The seed security framework is useful for designing public policies and legislation adapted to agricultural, social and environmental challenges—both in crisis situations and under normal conditions. It supports research that is grounded in farmers' realities and broadens perspectives on national and international seed law. Additionally, it helps analyze fragmented legal frameworks, improving the clarity and predictability of seed-related regulations. A right to seeds has been recognized in Article 19 of the United Nations Declaration on the Rights of Peasants and Other People Working in Rural Areas (UNDROP), adopted on October 30, 2018.

This important recognition was made possible by the efforts of the peasant movement called La Via Campesina. Cristophe Golay, Coordinator of the Project on Economic, Social and Cultural Rights and Research Fellow at the Geneva Academy of International Humanitarian Law and Human Rights, wrote a background paper on the UN declaration of rights of peasants. Beginning in 1993, La Via Campesina’s main concern has been food sovereignty and defending the life, land, and dignity of peasant populations. Even, before the movements, work to add rights to the documents, the Declaration on the Rights of Peasants was described as “one of the most important developments in the protection against discrimination in the context of the right to food” by the UN. It follows the model of the United Nations Declaration on the Rights of Indigenous Peoples, reaffirming the existing civil political, economic, social, and cultural rights outlined, and reinforces them by incorporating new rights to land, seeds, and means of agricultural production. This is the first step for La Via Campesina that must be followed up with active participation by the movement and other representatives of civil society in UN conventions. Additionally, Olivier De Schutter, the UN Special Repporteur on the right to food underlined in many of his reports the need to better protect rights of peasant farming communities to seeds and land.

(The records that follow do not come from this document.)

Lemma split_char (w tok l : list ascii) :
  w ∈ Py.bytes <$> Py.whitespace →
  Py.split_from 0 tok (w ++ l) = Py.flush tok ++ Py.split_from 0 [] l.
Proof.
  intros Hw.
  pose proof (leading_app _ whitespace_prefix_free w l Hw) as Hlead.
  destruct w as [|c w].
  { by apply (leading_length _ whitespace_nonempty) in Hlead
      as (? & _ & ?%Nat.lt_irrefl). }
  cbn [app Py.split_from] in *. rewrite Hlead, split_from_skip.
  replace (length (c :: w) - 1) with (length w) by (cbn [length]; lia).
  by rewrite drop_app_length.
Qed.

Lemma split_byte (c : ascii) (tok l : list ascii) :
  Py.leading (Py.bytes <$> Py.whitespace) (c :: l) = None →
  Py.split_from 0 tok (c :: l) = Py.split_from 0 (tok ++ [c]) l.
Proof. cbn [Py.split_from]. by intros ->. Qed.

Lemma flush_nil (tok : list ascii) : Py.flush tok = [] ↔ tok = [].
Proof. by destruct tok. Qed.

Lemma split_from_nil (tok l : list ascii) :
  Py.split_from 0 tok l = [] ↔
  tok = [] ∧ ∃ lead, Forall (λ w, w ∈ Py.bytes <$> Py.whitespace) lead ∧
                     l = mjoin lead.
Proof.
  split.
  - revert tok.
    induction l as [|w l Hw IH|c l Hc IH]
      using (chunk_ind _ whitespace_nonempty); intros tok.
    + cbn [Py.split_from]. intros ->%flush_nil. split; [done|]. by exists [].
    + rewrite split_char by done.
      intros [->%flush_nil Hl]%app_eq_nil. split; [done|].
      destruct (IH [] Hl) as (_ & lead & Hlead & ->).
      exists (w :: lead). split; [by constructor|done].
    + rewrite split_byte by done. intros (Htok & _)%IH.
      by destruct tok.
  - intros (-> & lead & Hlead & ->).
    induction Hlead as [|w lead Hw _ IH]; [done|].
    rewrite mjoin_cons, split_char by done. done.
Qed.

(** Whether [w] occurs in [s], on the bytes *)
Lemma contains_bytes (w s : string) :
  Py.contains w s = true ↔ ∃ a b, Py.bytes s = a ++ Py.bytes w ++ b.
Proof.
  induction s as [|c s IH]; cbn [Py.contains].
  - rewrite orb_false_r, prefix_bytes. split.
    + intros [b Hb]. by exists [], b.
    + intros (a & b & Hs). symmetry in Hs.
      apply app_eq_nil in Hs as [-> Hs]. exists b. by rewrite Hs.
  - rewrite orb_true_iff, prefix_bytes, IH. split.
    + intros [[b Hb]|(a & b & Hs)]; [by exists [], b|].
      exists (c :: a), b. unfold Py.bytes in *. cbn. by rewrite Hs.
    + intros ([|d a] & b & Hs); [left; by exists b|].
      right. exists a, b. unfold Py.bytes in *. cbn in Hs. by injection Hs.
Qed.

Lemma flush_clean (tok l : list ascii) :
  run_clean tok l →
  Forall (λ t, t ≠ "" ∧ ∀ w, w ∈ Py.whitespace → Py.contains w t = false)
         (Py.flush tok).
Proof.
  intros Hclean. destruct tok as [|c tok]; [constructor|].
  cbn [Py.flush]. constructor; [|constructor]. split; [done|].
  intros w Hw. apply not_true_is_false.
  intros (a & b & Htok)%contains_bytes. rewrite bytes_text in Htok.
  assert (Py.bytes w ∈ Py.bytes <$> Py.whitespace) as Hwb
    by (apply list_elem_of_fmap; by exists w).
  pose proof whitespace_nonempty as Hne. rewrite Forall_forall in Hne.
  specialize (Hclean a (Py.bytes w ++ b) Htok).
  rewrite leading_None in Hclean.
  apply (Hclean (λ Hnil, Hne _ Hwb (proj1 (app_eq_nil _ _ Hnil))) _ Hwb).
  rewrite <-app_assoc. by apply prefix_app_r.
Qed.

Lemma split_from_clean (tok l : list ascii) :
  run_clean tok l →
  Forall (λ t, t ≠ "" ∧ ∀ w, w ∈ Py.whitespace → Py.contains w t = false)
         (Py.split_from 0 tok l).
Proof.
  revert tok.
  induction l as [|w l Hw IH|c l Hc IH]
    using (chunk_ind _ whitespace_nonempty); intros tok Hclean.
  - by apply (flush_clean tok []).
  - rewrite split_char by done. apply Forall_app. split.
    + by apply (flush_clean tok (w ++ l)).
    + apply IH. intros a b Hab Hb. symmetry in Hab.
      apply app_eq_nil in Hab as [_ ->]. done.
  - rewrite split_byte by done. apply IH.
    intros a b Hab Hb.
    destruct (decide (b = [])) as [->|Hb']; [done|].
    apply exists_last in Hb' as (b' & d & ->).
    rewrite app_assoc in Hab. apply app_inj_tail in Hab as [-> <-].
    rewrite <-app_assoc. cbn [app].
    destruct (decide (b' = [])) as [->|Hb'']; [done|].
    by apply (Hclean a b').
Qed.

Lemma split_nil (s : string) : Py.split s = [] ↔ whitespace_only s.
Proof.
  unfold Py.split. rewrite split_from_nil, whitespace_only_bytes.
  split; [by intros [_ ?]|by intros ?].
Qed.

Lemma split_tokens (s : string) :
  Forall (λ t, t ≠ "" ∧ ∀ w, w ∈ Py.whitespace → Py.contains w t = false)
         (Py.split s).
Proof.
  apply split_from_clean. intros a b Hab Hb. symmetry in Hab.
  by apply app_eq_nil in Hab as [_ ->].
Qed.

(** ** Characters and slices *)

Lemma len_take (n : nat) (s : string) : Py.len (Py.take n s) ≤ n.
Proof.
  revert n. induction s as [|c s IH]; intros n; cbn [Py.take Py.len]; [lia|].
  destruct (Py.continuation c) eqn:Hc.
  - cbn [Py.len]. rewrite Hc. apply IH.
  - destruct n as [|n]; cbn [Py.len]; [lia|]. rewrite Hc.
    specialize (IH n). lia.
Qed.

(** ** Frames and columns *)

Lemma has_column_spec (df : DataFrame) (c : string) :
  Pd.has_column df c = true ↔ c ∈ columns df.
Proof. unfold Pd.has_column. apply bool_decide_eq_true. Qed.

Lemma getitem_ok (df : DataFrame) (c : string) :
  c ∈ columns df → Pd.getitem df c = Ok ((λ r : row, r !! c) <$> rows df).
Proof.
  intros Hc. unfold Pd.getitem.
  apply has_column_spec in Hc. by rewrite Hc.
Qed.

Lemma elem_of_add_column (cols : list string) (c d : string) :
  d ∈ cols → d ∈ Pd.add_column cols c.
Proof.
  unfold Pd.add_column. case_bool_decide; [done|].
  intros ?. apply elem_of_app. by left.
Qed.

Lemma lookup_set_cell (c : string) (r : row) (v : cell) :
  Pd.set_cell c r v !! c = v.
Proof. unfold Pd.set_cell. by rewrite lookup_partial_alter_eq. Qed.

Lemma lookup_set_cell_ne (c d : string) (r : row) (v : cell) :
  c ≠ d → Pd.set_cell c r v !! d = r !! d.
Proof. intros ?. unfold Pd.set_cell. by rewrite lookup_partial_alter_ne. Qed.

(** ** Category enrichment *)

Lemma add_sales_category_rows (df df' : DataFrame) (m : gmap string string) :
  add_sales_category df m = Ok df' →
  rows df' = (λ r, Pd.set_cell "Sales Category" r (category_of m r)) <$> rows df.
Proof.
  unfold add_sales_category.
  destruct (Pd.has_column df "ShopName") eqn:Hshop; simpl; [|done].
  apply has_column_spec in Hshop.
  destruct (Pd.has_column df "Sales Category") eqn:Hcat; simpl.
  - rewrite (getitem_ok _ _ Hshop). simpl. intros [= <-]. simpl.
    rewrite <-list_fmap_compose, zip_with_fmap_r, zip_with_diag.
    done.
  - rewrite getitem_ok by (by apply elem_of_add_column).
    simpl. intros [= <-]. simpl.
    rewrite <-!list_fmap_compose, zip_with_fmap_l, zip_with_fmap_r, zip_with_diag.
    apply list_fmap_ext. intros i r _. simpl.
    unfold category_of. rewrite lookup_set_cell_ne by done.
    apply map_eq. intros k. destruct (decide (k = "Sales Category")) as [->|Hk].
    + by rewrite !lookup_set_cell.
    + by rewrite !lookup_set_cell_ne.
Qed.


(** A merchant name padded with a no-break space and an ideographic
    space is looked up without them. *)
Example add_sales_category_padded :
  (λ df, (λ r : row, r !! "Sales Category") <$> rows df)
    <$> except_none
          (add_sales_category
             (mkDataFrame ["ShopName"]
                [ {[ "ShopName" := Str (Py.chr 12288 +:+ "merchantA" +:+ Py.chr 160) ]};
                  {[ "ShopName" := Str "merchant A" ]} ])
             {[ "merchantA" := "Food" ]})
  = Some [Some (Str "Food"); Some (Str "")].
Proof. vm_compute. reflexivity. Qed.

(** ** Client short names *)

(** Every byte of a whitespace-only text is a byte of a whitespace
    character. *)
Lemma whitespace_only_elem (s : string) (c : ascii) :
  whitespace_only s → c ∈ Py.bytes s →
  c ∈ mjoin (Py.bytes <$> Py.whitespace).
Proof.
  intros (lead & Hlead & Hs)%whitespace_only_bytes Hc. rewrite Hs in Hc.
  apply list_elem_of_join in Hc as (w & Hc & Hw).
  apply list_elem_of_join. exists w. split; [done|].
  rewrite Forall_forall in Hlead. by apply Hlead.
Qed.

Lemma bytes_upper (s : string) :
  Py.bytes (Py.upper s) = Py.upper_char <$> Py.bytes s.
Proof.
  unfold Py.upper, Py.bytes. induction s as [|c s IH]; [done|].
  simpl. by rewrite IH.
Qed.

Lemma upper_whitespace_byte (c : ascii) :
  c ∈ mjoin (Py.bytes <$> Py.whitespace) → Py.upper_char c = c.
Proof.
  assert (Forall (λ c, Py.upper_char c = c)
                 (mjoin (Py.bytes <$> Py.whitespace))) as Hall.
  { apply (bool_decide_unpack _). vm_compute. exact I. }
  rewrite Forall_forall in Hall. apply Hall.
Qed.

Lemma contains_absent (c : ascii) (k s : string) :
  c ∉ Py.bytes s → Py.contains (String c k) s = false.
Proof.
  unfold Py.bytes. induction s as [|d s IH]; [done|].
  simpl. intros [Hne Hc]%not_elem_of_cons.
  rewrite IH by done. destruct (ascii_dec c d); [done|]. done.
Qed.

(** No abbreviation occurs in the upper-cased form of a whitespace-only
    text. *)
Lemma short_name_no_match (s : string) :
  whitespace_only s →
  list_find (λ kv : string * string, Py.contains kv.1 (Py.upper s) = true)
            short_name_map = None.
Proof.
  intros Hs. apply list_find_None.
  assert (Forall (λ kv : string * string,
            ∃ c k, kv.1 = String c k ∧
                   c ∉ mjoin (Py.bytes <$> Py.whitespace)) short_name_map)
    as Hkeys.
  { repeat constructor; eexists _, _; (split; [reflexivity|]);
      apply (bool_decide_unpack _); vm_compute; exact I. }
  eapply Forall_impl; [exact Hkeys|].
  intros [key short] (c & k & Hkey & Hc). cbn [fst] in *. subst key.
  rewrite contains_absent; [done|].
  rewrite bytes_upper. intros (d & -> & Hd)%list_elem_of_fmap.
  pose proof (whitespace_only_elem s d Hs Hd) as Hd'.
  by rewrite (upper_whitespace_byte d Hd') in Hc.
Qed.

(** The names on which the derivation raises: the non-empty texts made
    of whitespace only. *)
Lemma short_name_raises_iff (s : string) :
  (∃ e, get_client_short_name (Some (Str s)) = Raise e) ↔
  s ≠ "" ∧ whitespace_only s.
Proof.
  unfold get_client_short_name. cbn [Py.str Py.truthy].
  split.
  - intros [e He].
    destruct (list_find _ short_name_map) as [[i [k short]]|]; [done|].
    case_bool_decide as Hs; cbn [negb] in He; [done|].
    split; [done|].
    destruct (Py.split s) eqn:Hsplit; [|done].
    by apply split_nil.
  - intros [Hs Hblank]. rewrite short_name_no_match by done.
    rewrite bool_decide_eq_false_2 by done. cbn [negb].
    exists IndexError.
    assert (Py.split s = []) as -> by (by apply split_nil).
    done.
Qed.

(** C3. On a name made of one space the derivation does not return: no
    abbreviation occurs in it, the name is a non-empty string and so
    passes the emptiness test, and it has no first token, so indexing the
    split fails. *)
Theorem short_name_of_blank_raises :
  get_client_short_name (Some (Str " ")) = Raise IndexError.
Proof. reflexivity. Qed.

(** ** Record counts of a processed request *)

Lemma length_bind_rows (frames : list DataFrame) :
  length (frames ≫= rows) = sum_list (Pd.len <$> frames).
Proof.
  induction frames as [|f fs IH]; [reflexivity|].
  cbn. rewrite length_app, IH. reflexivity.
Qed.

Lemma concat_len (frames : list DataFrame) (df : DataFrame) :
  Pd.concat frames = Ok df → Pd.len df = sum_list (Pd.len <$> frames).
Proof.
  unfold Pd.concat. destruct frames as [|f fs]; [intros [=]|].
  intros [= <-]. apply (length_bind_rows (f :: fs)).
Qed.

(** C10. In every successful response the total record count is the
    previous count plus the new count, the previous count is the length
    of the baseline read from the summary file, and the new count is the
    number of rows of the market files that were processed. *)
Theorem process_reports_record_counts `{Pd.SortValues}
    (secure_filename : string → string) (timestamp : string)
    (save : list (string * Sheet) → string → result unit)
    (request : Request) (body : Report) :
  process_reports secure_filename timestamp save request = Success body →
  total_records body = previous_records body + new_records body ∧
  ∃ summary_file daily_finance_df sales_category_file mapping market_files,
    summary request = Some summary_file ∧
    content summary_file = Ok daily_finance_df ∧
    sales_category request = Some sales_category_file ∧
    load_sales_category_mapping (content sales_category_file) = Ok mapping ∧
    market_reports request = Some market_files ∧
    previous_records body = Pd.len daily_finance_df ∧
    new_records body =
      sum_list (Pd.len <$>
        (process_market_files secure_filename mapping market_files).1).
Proof.
  unfold process_reports.
  destruct (market_reports request) as [market_files|]; [|done].
  destruct (summary request) as [summary_file|]; [|done].
  destruct (sales_category request) as [sales_category_file|]; [|done].
  case_match; [done|].
  destruct (load_sales_category_mapping _) as [mapping|] eqn:Hmap; [|done].
  destruct (content summary_file) as [daily|] eqn:Hdaily; [|done].
  destruct (process_market_files _ _ _) as [all_market_data uploaded] eqn:Hfiles.
  destruct (bool_decide (all_market_data = [])); [done|].
  destruct (Pd.concat all_market_data) as [combined|] eqn:Hcombined; [|done].
  simpl.
  destruct (save _ _); simpl; [|done].
  intros [= <-]. cbn [total_records previous_records new_records].
  apply concat_len in Hcombined.
  split.
  - unfold Pd.len. simpl. rewrite !length_app. simpl. lia.
  - exists summary_file, daily, sales_category_file, mapping, market_files.
    rewrite Hfiles. done.
Qed.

== Indigenous Seed Security ==
A central part of indigenous community cultures is their kinship relations to the human and non-human beings. Indigenous people have long preserved seeds because of the ties their have to their community. These relationships are tied to the land that a given people is indigenous to, that have been complicated throughout the expansive history of settler colonialism and displacement of indigenous people from their native lands. Kyle Powys White is an environmental scholar who has contributed to foundational scholarship on Indigenous communities and climate change.

Heirloom seeds, seed varieties that has been passed down, are unaltered by modern agricultural techniques and carefully kept from cross pollinating with others. In an article from the Cornucopia Institute, Judy Keen says, “Seed saving is a priority for many tribes. The White Earth Indian Reservation in northern Minnesota grows saved seeds. Native Seeds/SEARCH, a nonprofit group in Tucson, Ariz., has a seed bank with almost 2,000 varieties." For example, for thousands of years, the Meskwaki people, located in central Iowa, have growneaten a corn variety called a-ta-mi-ni, cultivated by their ancestors "by selecting plants that displayed desirable traits and crossing them with other well-performing plants." They then saved the seeds that were produced, which are the same that they use now, centuries later.

Seed insecurity disproportionately affects Indigenous people due to the displacement that many tribes have faced. When they are moved to new land (often less desirable land) in a new climate, those saved seeds may not grow well in the new climate, which effectively erases thousands of years of history that is passed down through heirloom crops.  As Indigenous and climate justice scholar Kyle Powys Whyte states, “The forced adoption of English limits the range of meanings, knowledges and skill-sets that Indigenous persons can draw on for sustenance.”  He also explains that, “Many Indigenous peoples in the 1830s were forcibly removed from their territories altogether to take up small pieces of reservation land or private property hundreds of miles away in different ecosystems and climate regions." Whyte’s history of displacement connects to Keen’s point that the historical resettlement of Indigenous peoples has disrupted the practices of seed saving that were a part of kinship relationship to their community.